##### Records for the exercise

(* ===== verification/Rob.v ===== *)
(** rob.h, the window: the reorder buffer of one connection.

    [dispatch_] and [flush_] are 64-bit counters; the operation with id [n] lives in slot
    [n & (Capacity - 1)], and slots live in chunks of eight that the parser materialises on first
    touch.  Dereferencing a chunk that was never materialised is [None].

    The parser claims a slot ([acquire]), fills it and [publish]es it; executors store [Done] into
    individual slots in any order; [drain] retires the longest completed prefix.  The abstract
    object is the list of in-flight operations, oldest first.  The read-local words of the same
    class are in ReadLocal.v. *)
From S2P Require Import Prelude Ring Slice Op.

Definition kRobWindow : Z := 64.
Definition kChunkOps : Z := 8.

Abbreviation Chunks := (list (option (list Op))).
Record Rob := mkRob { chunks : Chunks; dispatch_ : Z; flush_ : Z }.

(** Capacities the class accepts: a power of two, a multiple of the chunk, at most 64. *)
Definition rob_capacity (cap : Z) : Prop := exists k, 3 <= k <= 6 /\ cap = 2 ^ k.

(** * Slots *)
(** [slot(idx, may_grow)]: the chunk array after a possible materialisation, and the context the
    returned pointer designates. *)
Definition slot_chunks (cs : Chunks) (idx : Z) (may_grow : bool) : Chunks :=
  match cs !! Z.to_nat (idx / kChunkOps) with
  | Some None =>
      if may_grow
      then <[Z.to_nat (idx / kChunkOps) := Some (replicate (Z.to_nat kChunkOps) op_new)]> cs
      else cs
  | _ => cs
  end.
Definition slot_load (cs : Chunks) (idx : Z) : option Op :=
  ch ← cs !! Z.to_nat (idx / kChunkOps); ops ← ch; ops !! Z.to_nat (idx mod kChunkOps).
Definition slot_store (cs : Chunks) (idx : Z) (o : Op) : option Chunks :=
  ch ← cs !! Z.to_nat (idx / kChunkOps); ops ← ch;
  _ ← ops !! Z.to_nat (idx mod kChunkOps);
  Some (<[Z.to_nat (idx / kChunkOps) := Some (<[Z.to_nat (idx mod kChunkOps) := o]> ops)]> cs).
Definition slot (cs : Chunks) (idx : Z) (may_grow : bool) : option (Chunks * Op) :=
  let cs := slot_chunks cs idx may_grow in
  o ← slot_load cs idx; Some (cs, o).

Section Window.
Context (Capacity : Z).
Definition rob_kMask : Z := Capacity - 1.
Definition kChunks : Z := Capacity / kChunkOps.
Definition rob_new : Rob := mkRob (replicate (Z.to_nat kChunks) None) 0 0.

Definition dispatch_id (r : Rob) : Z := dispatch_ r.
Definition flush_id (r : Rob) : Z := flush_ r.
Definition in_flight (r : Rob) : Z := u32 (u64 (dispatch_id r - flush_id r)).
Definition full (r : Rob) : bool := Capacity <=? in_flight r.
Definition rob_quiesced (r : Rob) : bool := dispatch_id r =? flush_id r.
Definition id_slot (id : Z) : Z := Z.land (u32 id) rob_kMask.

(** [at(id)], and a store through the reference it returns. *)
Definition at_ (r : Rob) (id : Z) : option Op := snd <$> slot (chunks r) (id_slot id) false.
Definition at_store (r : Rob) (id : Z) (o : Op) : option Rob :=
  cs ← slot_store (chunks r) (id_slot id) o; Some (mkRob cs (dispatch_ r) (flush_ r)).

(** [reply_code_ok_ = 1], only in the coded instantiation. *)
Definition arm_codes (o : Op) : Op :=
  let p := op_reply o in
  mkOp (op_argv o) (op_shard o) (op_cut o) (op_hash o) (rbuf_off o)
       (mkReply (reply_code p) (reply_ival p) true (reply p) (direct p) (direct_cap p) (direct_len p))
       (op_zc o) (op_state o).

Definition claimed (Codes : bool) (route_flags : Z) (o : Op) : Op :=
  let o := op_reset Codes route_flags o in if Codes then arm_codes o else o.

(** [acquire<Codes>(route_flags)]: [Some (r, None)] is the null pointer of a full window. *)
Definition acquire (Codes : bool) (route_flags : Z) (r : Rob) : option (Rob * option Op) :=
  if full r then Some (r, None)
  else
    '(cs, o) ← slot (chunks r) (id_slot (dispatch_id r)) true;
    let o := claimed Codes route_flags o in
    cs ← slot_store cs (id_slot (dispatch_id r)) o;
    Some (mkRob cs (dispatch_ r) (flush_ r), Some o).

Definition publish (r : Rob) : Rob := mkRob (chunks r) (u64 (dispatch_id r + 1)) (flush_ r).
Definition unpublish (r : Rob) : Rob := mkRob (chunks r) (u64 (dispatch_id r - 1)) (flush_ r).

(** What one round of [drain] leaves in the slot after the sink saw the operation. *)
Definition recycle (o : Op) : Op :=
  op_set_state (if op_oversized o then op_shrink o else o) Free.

##########

■ What the task requires ■
Reproduce the data verbatim, line for line.

■ Reply to the exercise ■
(* ===== verification/Rob.v ===== *)
(** rob.h, the window: the reorder buffer of one connection.

    [dispatch_] and [flush_] are 64-bit counters; the operation with id [n] lives in slot
    [n & (Capacity - 1)], and slots live in chunks of eight that the parser materialises on first
    touch.  Dereferencing a chunk that was never materialised is [None].

    The parser claims a slot ([acquire]), fills it and [publish]es it; executors store [Done] into
    individual slots in any order; [drain] retires the longest completed prefix.  The abstract
    object is the list of in-flight operations, oldest first.  The read-local words of the same
    class are in ReadLocal.v. *)
From S2P Require Import Prelude Ring Slice Op.

Definition kRobWindow : Z := 64.
Definition kChunkOps : Z := 8.

Abbreviation Chunks := (list (option (list Op))).
Record Rob := mkRob { chunks : Chunks; dispatch_ : Z; flush_ : Z }.

(** Capacities the class accepts: a power of two, a multiple of the chunk, at most 64. *)
Definition rob_capacity (cap : Z) : Prop := exists k, 3 <= k <= 6 /\ cap = 2 ^ k.

(** * Slots *)
(** [slot(idx, may_grow)]: the chunk array after a possible materialisation, and the context the
    returned pointer designates. *)
Definition slot_chunks (cs : Chunks) (idx : Z) (may_grow : bool) : Chunks :=
  match cs !! Z.to_nat (idx / kChunkOps) with
  | Some None =>
      if may_grow
      then <[Z.to_nat (idx / kChunkOps) := Some (replicate (Z.to_nat kChunkOps) op_new)]> cs
      else cs
  | _ => cs
  end.
Definition slot_load (cs : Chunks) (idx : Z) : option Op :=
  ch ← cs !! Z.to_nat (idx / kChunkOps); ops ← ch; ops !! Z.to_nat (idx mod kChunkOps).
Definition slot_store (cs : Chunks) (idx : Z) (o : Op) : option Chunks :=
  ch ← cs !! Z.to_nat (idx / kChunkOps); ops ← ch;
  _ ← ops !! Z.to_nat (idx mod kChunkOps);
  Some (<[Z.to_nat (idx / kChunkOps) := Some (<[Z.to_nat (idx mod kChunkOps) := o]> ops)]> cs).
Definition slot (cs : Chunks) (idx : Z) (may_grow : bool) : option (Chunks * Op) :=
  let cs := slot_chunks cs idx may_grow in
  o ← slot_load cs idx; Some (cs, o).

Section Window.
Context (Capacity : Z).
Definition rob_kMask : Z := Capacity - 1.
Definition kChunks : Z := Capacity / kChunkOps.
Definition rob_new : Rob := mkRob (replicate (Z.to_nat kChunks) None) 0 0.

Definition dispatch_id (r : Rob) : Z := dispatch_ r.
Definition flush_id (r : Rob) : Z := flush_ r.
Definition in_flight (r : Rob) : Z := u32 (u64 (dispatch_id r - flush_id r)).
Definition full (r : Rob) : bool := Capacity <=? in_flight r.
Definition rob_quiesced (r : Rob) : bool := dispatch_id r =? flush_id r.
Definition id_slot (id : Z) : Z := Z.land (u32 id) rob_kMask.

(** [at(id)], and a store through the reference it returns. *)
Definition at_ (r : Rob) (id : Z) : option Op := snd <$> slot (chunks r) (id_slot id) false.
Definition at_store (r : Rob) (id : Z) (o : Op) : option Rob :=
  cs ← slot_store (chunks r) (id_slot id) o; Some (mkRob cs (dispatch_ r) (flush_ r)).

(** [reply_code_ok_ = 1], only in the coded instantiation. *)
Definition arm_codes (o : Op) : Op :=
  let p := op_reply o in
  mkOp (op_argv o) (op_shard o) (op_cut o) (op_hash o) (rbuf_off o)
       (mkReply (reply_code p) (reply_ival p) true (reply p) (direct p) (direct_cap p) (direct_len p))
       (op_zc o) (op_state o).

Definition claimed (Codes : bool) (route_flags : Z) (o : Op) : Op :=
  let o := op_reset Codes route_flags o in if Codes then arm_codes o else o.

(** [acquire<Codes>(route_flags)]: [Some (r, None)] is the null pointer of a full window. *)
Definition acquire (Codes : bool) (route_flags : Z) (r : Rob) : option (Rob * option Op) :=
  if full r then Some (r, None)
  else
    '(cs, o) ← slot (chunks r) (id_slot (dispatch_id r)) true;
    let o := claimed Codes route_flags o in
    cs ← slot_store cs (id_slot (dispatch_id r)) o;
    Some (mkRob cs (dispatch_ r) (flush_ r), Some o).

Definition publish (r : Rob) : Rob := mkRob (chunks r) (u64 (dispatch_id r + 1)) (flush_ r).
Definition unpublish (r : Rob) : Rob := mkRob (chunks r) (u64 (dispatch_id r - 1)) (flush_ r).

(** What one round of [drain] leaves in the slot after the sink saw the operation. *)
Definition recycle (o : Op) : Op :=
  op_set_state (if op_oversized o then op_shrink o else o) Free.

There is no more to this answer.